Chodzi o trzy agencje: S&P, Fitch i Moody's. Śledztwo prowadzone jest na wniosek organizacji konsumenckich, według których decyzja o obniżce została podjęta po analizie fałszywych danych. Wcześniej, organizacje chciały złożyć skargi w Mediolanie i Rzymie, ale według tamtejszych prawników, nie było prawnych podstaw, by rozpoczynać śledztwo, stąd proces toczy się w Trani.

Reklama

Prokuratura zakończyła już opracowywanie listy świadków w tej sprawie. Widnieją na niej m.in. szef nadzoru nad włoską giełdą, a także Mario Draghi, prezes Europejskiego Banku Centralnego – donosi portal gazeta.pl

Agencja S&P odrzuca oskarżenia organizacji i orzeka, że nie miała dostępu do poufnych danych raportu.
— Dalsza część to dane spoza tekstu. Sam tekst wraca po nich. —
Definition act (a : Action) : App.M unit :=
  match a with
  | ClickCell r c => App.handleCellClick r c
  | SelectMode m => App.selectMode m
  | SelectAlgorithm a => selectAlgorithm a
  | ChangeRows parsed => changeRows parsed
  | ChangeCols parsed => changeCols parsed
  | PressVisualize => pressVisualize
  | PressClearPath => pressButton App.clearPath
  | PressClearWalls => pressButton App.clearWalls
  | PressReset => pressButton App.initializeGrid
  end.

(** [grid[r][c]], the reference. *)
Definition refAt (g : list (list App.ref)) (r c : Z) : option App.ref :=
  rw ← App.index g r; App.index rw c.

(** The page renders one clickable [div] per cell object of the grid
    array, so a click is a click on a cell that is there. *)
Definition offered (σ : App.State) (a : Action) : Prop :=
  match a with
  | ClickCell r c => is_Some (refAt (App.grid σ) r c)
  | _ => True
  end.

(** The states of the page: the one after the first render, of 15 rows
    and 25 columns, and its effect; and the ones actions lead to. *)
Inductive reachable : App.State → Prop :=
  | reach_mount σ :
      App.initializeGrid (App.mounted 15 25) = App.Ok () σ → reachable σ
  | reach_act σ a σ' :
      reachable σ → offered σ a → act a σ = App.Ok () σ' → reachable σ'.

(** [cells[r][c].type = t], on cell values. *)
Definition withType (t : CellType) (x : Cell) : Cell :=
  mkCell (row x) (col x) t.

Definition setType (cells : Grid) (r c : Z) (t : CellType) : Grid :=
  alter (alter (withType t) (Z.to_nat c)) (Z.to_nat r) cells.

(** Every cell shown with type [t] is at the coordinates of the cell
    behind [o]. *)
Definition marked (t : CellType) (o : option App.ref) (h : gmap App.ref Cell)
    (cells : Grid) : Prop :=
  ∀ r c x, cellAt cells r c = Some x → type x = t →
    ∃ l y, o = Some l ∧ h !! l = Some y ∧ coord y = (r, c).

(** A reference to a cell object with coordinates of the grid. *)
Definition placed (rows cols : Z) (h : gmap App.ref Cell) (o : option App.ref)
    : Prop :=
  ∀ l, o = Some l →
    ∃ y, h !! l = Some y ∧ insideb rows cols (coord y) = true.

(** What the handlers rely on and keep: the grid array holds [rows] by
    [cols] cell objects, each with its own coordinates; [start] and [end]
    are cell objects with coordinates of the grid; the green and the red
    cell, if any, are where [start] and [end] say; no run is in progress. *)
Record wf_state (σ : App.State) : Prop := {
  wf_cells : ∃ cells,
    App.snapshot (App.heap σ) (App.grid σ) = Some cells ∧
    wf_grid (App.rows σ) (App.cols σ) cells ∧
    marked Start (App.start σ) (App.heap σ) cells ∧
    marked End (App.end_ σ) (App.heap σ) cells;
  wf_start : placed (App.rows σ) (App.cols σ) (App.heap σ) (App.start σ);
  wf_end : placed (App.rows σ) (App.cols σ) (App.heap σ) (App.end_ σ);
  wf_idle : App.isRunning σ = false }.

(** The types a run paints and repaints. *)
Definition overlayOrEmpty (t : CellType) : Prop :=
  t = Empty ∨ t = Path ∨ t = Visited.

(** The traversal [visualizePath] runs. *)
Definition chosenSearch (a : App.Algorithm) :=
  match a with
  | App.BFS => bfs
  | App.DFS => dfs
  end.

(** [h'] has every object of [h], at its coordinates. *)
Definition keeps (h h' : gmap App.ref Cell) : Prop :=
  ∀ l y, h !! l = Some y → ∃ y', h' !! l = Some y' ∧ coord y' = coord y.

(** The coordinates of the object behind [o]. *)
Definition coordOf (h : gmap App.ref Cell) (o : option App.ref)
    : option (Z * Z) :=
  l ← o; coord <$> h !! l.

(** [if (o) newGrid[o.row][o.col].type = 'empty'], on cell values. *)
Definition unmark (cells : Grid) (u : option (Z * Z)) : Grid :=
  match u with
  | Some (r, c) => setType cells r c Empty
  | None => cells
  end.

(** [h'] is [h] but for the types of objects among [ls], changed as [R]
    allows. *)
Definition repainted (R : CellType → CellType → Prop) (ls : list App.ref)
    (h h' : gmap App.ref Cell) : Prop :=
  ∀ l, h' !! l = h !! l ∨
       (l ∈ ls ∧ ∃ y t, h !! l = Some y ∧ h' !! l = Some (withType t y) ∧
                        R (type y) t).

(** The references [grid[cell.row][cell.col]] for a list of cells. *)
Definition refsAt (g : list (list App.ref)) (cells : list Cell)
    : list App.ref :=
  omap (λ v, refAt g (row v) (col v)) cells.

(** The message a run ends with. *)
Definition runMessage (result : PathResult) : string :=
  if found result
  then "Path found! Length: " +:+
       pretty (Z.of_nat (length (path result)) - 1) +:+ " steps"
  else "No path found! The end point is unreachable.".

(** What a run may do to a cell: leave it as it is, or repaint it among
    empty, visited and path. *)
Definition repaintedCell (x x' : Cell) : Prop :=
  coord x' = coord x ∧
  (type x' = type x ∨ (overlayOrEmpty (type x) ∧ overlayOrEmpty (type x'))).

(** Sessions that can be run: the actions one after the other, as long as
    the page offers them and nothing throws. *)
Definition offeredb (σ : App.State) (a : Action) : bool :=
  match a with
  | ClickCell r c =>
      match refAt (App.grid σ) r c with
      | Some _ => true
      | None => false
      end
  | _ => true
  end.

Fixpoint perform (acts : list Action) (σ : App.State) : option App.State :=
  match acts with
  | [] => Some σ
  | a :: acts' =>
      if offeredb σ a
      then match act a σ with
           | App.Ok _ σ' => perform acts' σ'
           | App.Throw _ => None
           end
      else None
  end.

(** The page as first shown. *)
Definition firstShown : App.State :=
  App.after [App.Reset] (App.mounted 15 25).

Definition stateAfter (acts : list Action) : App.State :=
  default firstShown (perform acts firstShown).
(** ** Keys *)

Lemma pretty_N_go_comma_free x s : comma_free s → comma_free (pretty_N_go x s).
Proof.
  revert s. induction (N.lt_wf_0 x) as [x _ IH]; intros s Hs.
  destruct (decide (x = 0)%N) as [->|Hx]; [by rewrite pretty_N_go_0|].
  rewrite pretty_N_go_step by lia. apply IH.
  - apply N.div_lt; lia.
  - split; [|done]. unfold pretty_N_char. by repeat case_match.
Qed.

Lemma pretty_N_comma_free (x : N) : comma_free (pretty x).
Proof.
  unfold pretty, pretty_N. case_decide.
  - by split.
  - by apply pretty_N_go_comma_free.
Qed.

Lemma pretty_Z_comma_free (z : Z) : comma_free (pretty z).
Proof.
  destruct z as [|p|p]; unfold pretty, pretty_Z.
  - by split.
  - apply pretty_N_comma_free.
  - split; [done|]. apply pretty_N_comma_free.
Qed.

Lemma comma_split s1 s2 t1 t2 :
  comma_free s1 → comma_free s2 →
  s1 +:+ "," +:+ t1 = s2 +:+ "," +:+ t2 → s1 = s2 ∧ t1 = t2.
Proof.
  revert s2. induction s1 as [|a s1 IH]; intros [|b s2]; simpl.
  - intros _ _ ?. by simplify_eq.
  - intros _ [Hb _] ?. by simplify_eq.
  - intros [Ha _] _ ?. by simplify_eq.
  - intros [_ H1] [_ H2] ?. simplify_eq. by destruct (IH s2 H1 H2) as [-> ->].
Qed.

(** Two coordinates share a key only when they are the same coordinate. *)
Lemma key_inj r c r' c' : key r c = key r' c' → r = r' ∧ c = c'.
Proof.
  unfold key. intros H.
  apply comma_split in H as [H1 H2]; auto using pretty_Z_comma_free.
  split; by apply (inj pretty).
Qed.
Lemma response_count_bounds_witness :
  validate_readings (fun _ => true) [sample_reading; sample_reading]
  = inr ([sample_reading; sample_reading], [])
  /\ exists rejected : nat,
       (2 + rejected = 2)%nat /\ (rejected <= 0 <= 4 * rejected)%nat.
Proof.
  split; [reflexivity|].
  destruct (@response_count_bounds (fun _ => true) [sample_reading; sample_reading]
              ([sample_reading; sample_reading], []) (PStr (lit "r-1")) (FFin 0)
              eq_refl) as (rejected & H1 & H2 & _).
  exists rejected. split; [exact H1|exact H2].
Defined.

(* ================================================================== *)
(** * Encoding, decoding and framing, further properties *)


(** ** White space around a message *)
Lemma lstrip_spaces ws s :
  forallb isspace ws = true -> lstrip (ws ++ s) = lstrip s.
Proof.
  induction ws as [|c ws IH]; [reflexivity|]. cbn [forallb app lstrip].
  intros H. apply andb_prop in H. destruct H as [-> H]. auto.
Qed.

Lemma lstrip_all_space s : forallb isspace s = true -> lstrip s = [].
Proof.
  intros H. rewrite <- (app_nil_r s). rewrite lstrip_spaces by assumption. reflexivity.
Qed.

Lemma lstrip_app s t : lstrip s <> [] -> lstrip (s ++ t) = lstrip s ++ t.
Proof.
  induction s as [|c s IH]; cbn [lstrip app]; [congruence|].
  destruct (isspace c); auto.
Qed.

Lemma lstrip_nil_all_space s : lstrip s = [] -> forallb isspace s = true.
Proof.
  induction s as [|c s IH]; [reflexivity|]. cbn [lstrip forallb].
  destruct (isspace c); [auto|discriminate].
Qed.

Lemma forallb_rev A (f : A -> bool) l : forallb f (rev l) = forallb f l.
Proof.
  induction l as [|x l IH]; [reflexivity|]. cbn [rev forallb].
  rewrite forallb_app, IH. cbn. rewrite andb_true_r. apply andb_comm.
Qed.

Lemma strip_spaces ws1 s ws2 :
  forallb isspace ws1 = true -> forallb isspace ws2 = true ->
  strip (ws1 ++ s ++ ws2) = strip s.
Proof.
  intros H1 H2. unfold strip. rewrite (@lstrip_spaces ws1 (s ++ ws2) H1). f_equal.
  destruct (lstrip s) as [|c t] eqn:E.
  - apply lstrip_nil_all_space in E.
    rewrite (@lstrip_all_space (s ++ ws2))
      by (rewrite forallb_app, E, H2; reflexivity).
    reflexivity.
  - rewrite lstrip_app by congruence. rewrite E, rev_app_distr.
    apply lstrip_spaces. rewrite forallb_rev. assumption.
Qed.

Lemma strip_all_space s : forallb isspace s = true -> strip s = [].
Proof. intros H. unfold strip. rewrite (@lstrip_all_space s H). reflexivity. Qed.

(** X14. [decode_message] refuses a line that is empty or made of white
    space only with the error [Message vide], without calling the JSON
    parser. *)
Theorem decode_message_blank (json_loads : str -> str + pyval) raw :
  forallb isspace raw = true ->
  decode_message json_loads raw = inl (ValueError TEmptyMessage).
Proof.
  intros H. unfold decode_message. rewrite strip_all_space by assumption. reflexivity.
Qed.

Lemma decode_message_blank_witness :
  decode_message (fun _ => inr PNone) [32; 9; 13]%N = inl (ValueError TEmptyMessage).
Proof.
  exact (@decode_message_blank (fun _ => inr PNone) [32; 9; 13]%N eq_refl).
Defined.

(** X15. White space before and after a message does not count:
    [decode_message] gives the same result, value or error, with and
    without it. *)
Theorem decode_message_ignores_surrounding_space
    (json_loads : str -> str + pyval) ws1 s ws2 :
  forallb isspace ws1 = true -> forallb isspace ws2 = true ->
  decode_message json_loads (ws1 ++ s ++ ws2) = decode_message json_loads s.
Proof.
  intros H1 H2. unfold decode_message. rewrite strip_spaces by assumption. reflexivity.
Qed.

Lemma decode_message_ignores_surrounding_space_witness :
  decode_message (fun s => inr (PStr s)) ([32; 9] ++ lit "{}" ++ [13; 10])%N
  = decode_message (fun s => inr (PStr s)) (lit "{}").
Proof.
  exact (@decode_message_ignores_surrounding_space (fun s => inr (PStr s))
           [32; 9]%N (lit "{}") [13; 10]%N eq_refl eq_refl).
Defined.

(** ** UTF-8 and the newline *)
Lemma byte_of_newline n : (n < 256)%N -> Utf8.byte_of n = x0a -> n = 10%N.
Proof.
  intros Hn H. apply (f_equal Byte.to_N) in H. rewrite to_N_byte_of in H by assumption.
  exact H.
Qed.

#[local] Opaque N.add N.sub N.mul N.div N.modulo.

Lemma encode_char_newline c bs :
  Utf8.encode_char c = Some bs -> In x0a bs -> c = 10%N.
Proof.
  unfold Utf8.encode_char.
  destruct (N.ltb_spec c 128) as [L1|L1].
  { intros [= <-] [H|[]]. apply byte_of_newline in H; [assumption|lia]. }
  assert (Hhi : forall n, (128 <= n < 256)%N -> x0a <> Utf8.byte_of n).
  { intros n Hn E. symmetry in E. apply byte_of_newline in E; lia. }
  destruct (N.ltb_spec c 2048) as [L2|L2].
  { intros [= <-] H. exfalso. cbn [In] in H.
    destruct H as [H|[H|[]]]; symmetry in H; revert H; apply Hhi; lia. }
  destruct (N.ltb_spec c 65536) as [L3|L3].
  { destruct (Utf8.is_surrogate c); [discriminate|].
    intros [= <-] H. exfalso. cbn [In] in H.
    destruct H as [H|[H|[H|[]]]]; symmetry in H; revert H; apply Hhi; lia. }
  destruct (N.ltb_spec c 1114112) as [L4|L4]; [|discriminate].
  intros [= <-] H. exfalso. cbn [In] in H.
  destruct H as [H|[H|[H|[H|[]]]]]; symmetry in H; revert H; apply Hhi; lia.
Qed.

#[local] Transparent N.add N.sub N.mul N.div N.modulo.

Lemma encode_newline s : forall bs,
  Utf8.encode s = Some bs -> In x0a bs -> In 10%N s.
Proof.
  induction s as [|c s IH]; cbn [Utf8.encode]; intros bs.
  - intros [= <-] [].
  - destruct (Utf8.encode_char c) as [b|] eqn:Ec; [|discriminate].
    destruct (Utf8.encode s) as [bs'|]; [|discriminate].
    intros [= <-] H. apply in_app_or in H. destruct H as [H|H].
    + left. eapply encode_char_newline; eauto.
    + right. eapply IH; eauto.
Qed.

Lemma encode_app s1 : forall s2 b1 b2,
  Utf8.encode s1 = Some b1 -> Utf8.encode s2 = Some b2 ->
  Utf8.encode (s1 ++ s2) = Some (b1 ++ b2).
Proof.
  induction s1 as [|c s1 IH]; cbn [Utf8.encode app]; intros s2 b1 b2.
  - intros [= <-] H. exact H.
  - destruct (Utf8.encode_char c) as [b|]; [|discriminate].
    destruct (Utf8.encode s1) as [bs'|]; [|discriminate].
    intros [= <-] H. rewrite (IH s2 bs' b2 eq_refl H), app_assoc. reflexivity.
Qed.

Lemma encode_app_inv s1 : forall s2 bs,
  Utf8.encode (s1 ++ s2) = Some bs ->
  exists b1 b2, Utf8.encode s1 = Some b1 /\ Utf8.encode s2 = Some b2 /\ bs = b1 ++ b2.
Proof.
  induction s1 as [|c s1 IH]; cbn [Utf8.encode app]; intros s2 bs.
  - intros H. exists [], bs. auto.
  - destruct (Utf8.encode_char c) as [b|]; [|discriminate].
    destruct (Utf8.encode (s1 ++ s2)) as [bs'|] eqn:E; [|discriminate].
    intros [= <-]. destruct (IH s2 bs' E) as (b1 & b2 & -> & -> & ->).
    exists (b ++ b1), b2. rewrite app_assoc. auto.
Qed.

(** The bytes of an encoded message: the encoded text and one newline. *)
Lemma encode_message_bytes (json_dumps : pyval -> str) msg data :
  encode_message json_dumps msg = inr data ->
  exists body, Utf8.encode (json_dumps msg) = Some body /\ data = body ++ [x0a].
Proof.
  unfold encode_message.
  destruct (Utf8.encode (json_dumps msg ++ [10%N])) as [bs|] eqn:E; [|discriminate].
  intros [= <-]. apply encode_app_inv in E. destruct E as (b1 & b2 & E1 & E2 & ->).
  cbn in E2. injection E2 as <-. eauto.
Qed.

Lemma find_newline_not_in a : ~ In x0a a -> find_newline a = None.
Proof.
  induction a as [|x a IH]; [reflexivity|]. cbn [find_newline In]. intros H.
  destruct (Byte.eqb x newline) eqn:E.
  - apply Byte.byte_dec_bl in E. unfold newline in E. tauto.
  - rewrite IH by tauto. reflexivity.
Qed.

Lemma find_newline_first a b :
  ~ In x0a a -> find_newline (a ++ x0a :: b) = Some (List.length a).
Proof.
  induction a as [|x a IH]; [reflexivity|]. cbn [find_newline In app List.length]. intros H.
  destruct (Byte.eqb x newline) eqn:E.
  - apply Byte.byte_dec_bl in E. unfold newline in E. tauto.
  - rewrite IH by tauto. reflexivity.
Qed.

(** X16. When the JSON text of a message holds no line feed, the bytes
    [encode_message] returns are one line: the UTF-8 encoding of the text,
    which holds no newline byte, followed by a single newline, which is so
    the first newline of the data. *)
Theorem encode_message_one_line (json_dumps : pyval -> str) msg data :
  encode_message json_dumps msg = inr data ->
  ~ In 10%N (json_dumps msg) ->
  exists body,
    data = body ++ [x0a]
    /\ ~ In x0a body
    /\ Utf8.decode body = Some (json_dumps msg)
    /\ find_newline data = Some (List.length body).
Proof.
  intros He Hn. destruct (encode_message_bytes _ _ He) as (body & E & ->).
  exists body. split; [reflexivity|].
  assert (Hb : ~ In x0a body) by (intros H; apply Hn; eapply encode_newline; eauto).
  split; [exact Hb|]. split; [apply decode_encode; exact E|].
  apply find_newline_first; exact Hb.
Qed.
Wątpi też, czy włoska prokuratura ma prawo do postępowania. Jej siedziba mieści się bowiem w Mediolanie, co może wykraczając poza uprawnienia prokuratury w Tirani. Jest duży znak zapytania nad problemem, na jakim terytorium działa władza sądownicza z Trani - powiedział Antonio Golino reprezentujący S&P.Władze Trani twierdzą, że sprawa nie jest wewnętrzną kwestią Włoch, gdyż raporty agencji przygotowywano za granicą kraju.